The truth is, I’m speechless. At a time when I feel like I should most find my voice, I’m embarrassingly mute. It’s not that I’m disconnected; quite the opposite. I’ve become a news junkie. I go to bed at night wearing wireless earbuds and wake up in the morning wondering what I missed after I fell asleep with them in. It’s that bad.

I’ve always maintained that I can’t change what goes on in the vast world, and so I’m just going to pay attention to those things that I can change. Someone’s day. My outlook. A corner of the garden. That worked for me because I believed, and still do, that the majority of people in the world are good. I believed things would all work out in the end because good conquers evil most of the time.

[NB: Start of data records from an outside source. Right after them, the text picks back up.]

(** ** The order of the keys *)

(** C2: on a [dict] the extractor takes the value under [answer] when it is
    truthy (for a string: not empty), else the value under [response] when it
    is truthy, else the value under [output] when it is truthy, else the empty
    string; a key that is absent counts as [None].  On a value that is not a
    [dict] it takes [str] of the value. *)
Theorem extraction_priority :
  (forall d x, Py.dict_get d "answer" PyNone = x -> Py.truthy x = inr true ->
               extract_answer (PyDict d) = inr x)
  /\ (forall d x, Py.truthy (Py.dict_get d "answer" PyNone) = inr false ->
                  Py.dict_get d "response" PyNone = x -> Py.truthy x = inr true ->
                  extract_answer (PyDict d) = inr x)
  /\ (forall d x, Py.truthy (Py.dict_get d "answer" PyNone) = inr false ->
                  Py.truthy (Py.dict_get d "response" PyNone) = inr false ->
                  Py.dict_get d "output" PyNone = x -> Py.truthy x = inr true ->
                  extract_answer (PyDict d) = inr x)
  /\ (forall d, Py.truthy (Py.dict_get d "answer" PyNone) = inr false ->
                Py.truthy (Py.dict_get d "response" PyNone) = inr false ->
                Py.truthy (Py.dict_get d "output" PyNone) = inr false ->
                extract_answer (PyDict d) = inr (PyStr ""))
  /\ (forall x y z, x <> "" -> y <> "" -> z <> "" ->
                    extract_answer (PyDict [("answer", PyStr x); ("response", PyStr y);
                                            ("output", PyStr z)]) = inr (PyStr x)
                    /\ extract_answer (PyDict [("output", PyStr z); ("response", PyStr y);
                                               ("answer", PyStr x)]) = inr (PyStr x)
                    /\ extract_answer (PyDict [("output", PyStr z); ("response", PyStr y)])
                       = inr (PyStr y)
                    /\ extract_answer (PyDict [("output", PyStr z)]) = inr (PyStr z))
  /\ (forall v s, (forall d, v <> PyDict d) -> Py.str v = inr s ->
                  extract_answer v = inr (PyStr s)).
Proof.
  split; [|split; [|split; [|split; [|split]]]].
  - intros d x <- Ht. cbn. now rewrite Ht.
  - intros d x Ha <- Ht. cbn. now rewrite Ha, Ht.
  - intros d x Ha Hr <- Ht. cbn. now rewrite Ha, Hr, Ht.
  - intros d Ha Hr Ho. cbn. now rewrite Ha, Hr, Ho.
  - intros x y z Hx Hy Hz. apply String.eqb_neq in Hx, Hy, Hz.
    repeat split; cbn; rewrite ?Hx, ?Hy, ?Hz; reflexivity.
  - intros v s Hv Hstr. destruct v; cbn in *; try (now rewrite Hstr); try congruence.
    now destruct (Hv items).
Qed.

So now I’m a news junkie and I can’t claim blissful ignorance anymore. I understand that the good majority is poor, and that money buys the world. And what does one do when her voice is small and peaceful in a world that is screaming injustice at the top of its lungs?

I became speechless.

It’s not that I have nothing to say. It’s just that there are others saying it so well and so loud with all the best words. (That’s funny, right?) I can’t compete. Nor should I. Just because I have opinions on the news doesn’t mean I ought to write about it. That’s like somebody who admires and critiques art feeling guilty for not painting.

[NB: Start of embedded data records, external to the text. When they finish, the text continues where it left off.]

Lemma forallb_collapseFrom (q : char -> bool) (s : jsstring) :
  q SPACE = true -> forallb q s = true ->
  forall inRun, forallb q (collapseFrom inRun s) = true.
Proof.
  intros Hs. induction s as [|c s IH]; intros H inRun; [reflexivity|].
  cbn [forallb] in H. apply andb_true_iff in H as [Hc H].
  cbn [collapseFrom]. destruct (isSpace c).
  - destruct inRun; [exact (IH H true)|].
    cbn [forallb]. rewrite Hs. exact (IH H true).
  - cbn [forallb]. rewrite Hc. exact (IH H false).
Qed.

Lemma forallb_collapseDashes (q : char -> bool) (s : jsstring) :
  forallb q s = true ->
  forall inRun, forallb q (collapseDashes inRun s) = true.
Proof.
  induction s as [|c s IH]; intros H inRun; [reflexivity|].
  cbn [forallb] in H. apply andb_true_iff in H as [Hc H].
  cbn [collapseDashes]. destruct (ceqb c 45%N).
  - destruct inRun; [exact (IH H true)|].
    cbn [forallb]. rewrite Hc. exact (IH H true).
  - cbn [forallb]. rewrite Hc. exact (IH H false).
Qed.

(** X17: a sanitized file name is never empty, is at most 100 characters long
    and holds none of the characters that Windows forbids in a file
    name. *)
Theorem sanitizeFileName_safe (filename : jsstring) :
  sanitizeFileName filename <> []
  /\ List.length (sanitizeFileName filename) <= 100
  /\ forallb (fun c => negb (isUnsafeChar c)) (sanitizeFileName filename)
     = true.
Proof.
  unfold sanitizeFileName.
  set (safe0 := trim (collapseDashes false
                        (collapseSpaces
                           (map (fun c => if isUnsafeChar c then 45%N else c)
                                filename)))).
  assert (H0 : forallb (fun c => negb (isUnsafeChar c)) safe0 = true).
  { apply forallb_trim, forallb_collapseDashes.
    apply forallb_collapseFrom; [reflexivity|].
    apply forallb_forall. intros c Hc.
    apply in_map_iff in Hc as (d & <- & _).
    destruct (isUnsafeChar d) eqn:E; [reflexivity | rewrite E; reflexivity]. }
  set (safe := if 100 <? List.length safe0 then firstn 100 safe0 else safe0).
  assert (Hlen : List.length safe <= 100).
  { unfold safe. destruct (100 <? List.length safe0) eqn:E.
    - apply firstn_le_length.
    - apply Nat.ltb_ge in E. exact E. }
  assert (Hsafe : forallb (fun c => negb (isUnsafeChar c)) safe = true).
  { unfold safe. destruct (100 <? List.length safe0);
      [apply forallb_firstn|]; exact H0. }
  destruct safe as [|c s]; cbn [orElse].
  - split; [discriminate|]. split; [vm_compute; lia | reflexivity].
  - split; [discriminate|]. split; [exact Hlen | exact Hsafe].
Qed.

In the words of one of my favorite millenials, I need to do me. And if my voice is small and peaceful and speaks of wholeness, balance and love, there’s room for it. And maybe someone will hear it and smile. Because if all I do today is make someone smile, that’s enough.

I’ll never rid the world of injustice, prevail over all evil, or move millions to march. But I am enough. For that one person who just needed a hug or a smile or to be seen, I am enough.

So maybe you’ll be hearing more of me again. But you may need to take out your earbuds and listen closely over the roar of the protesters.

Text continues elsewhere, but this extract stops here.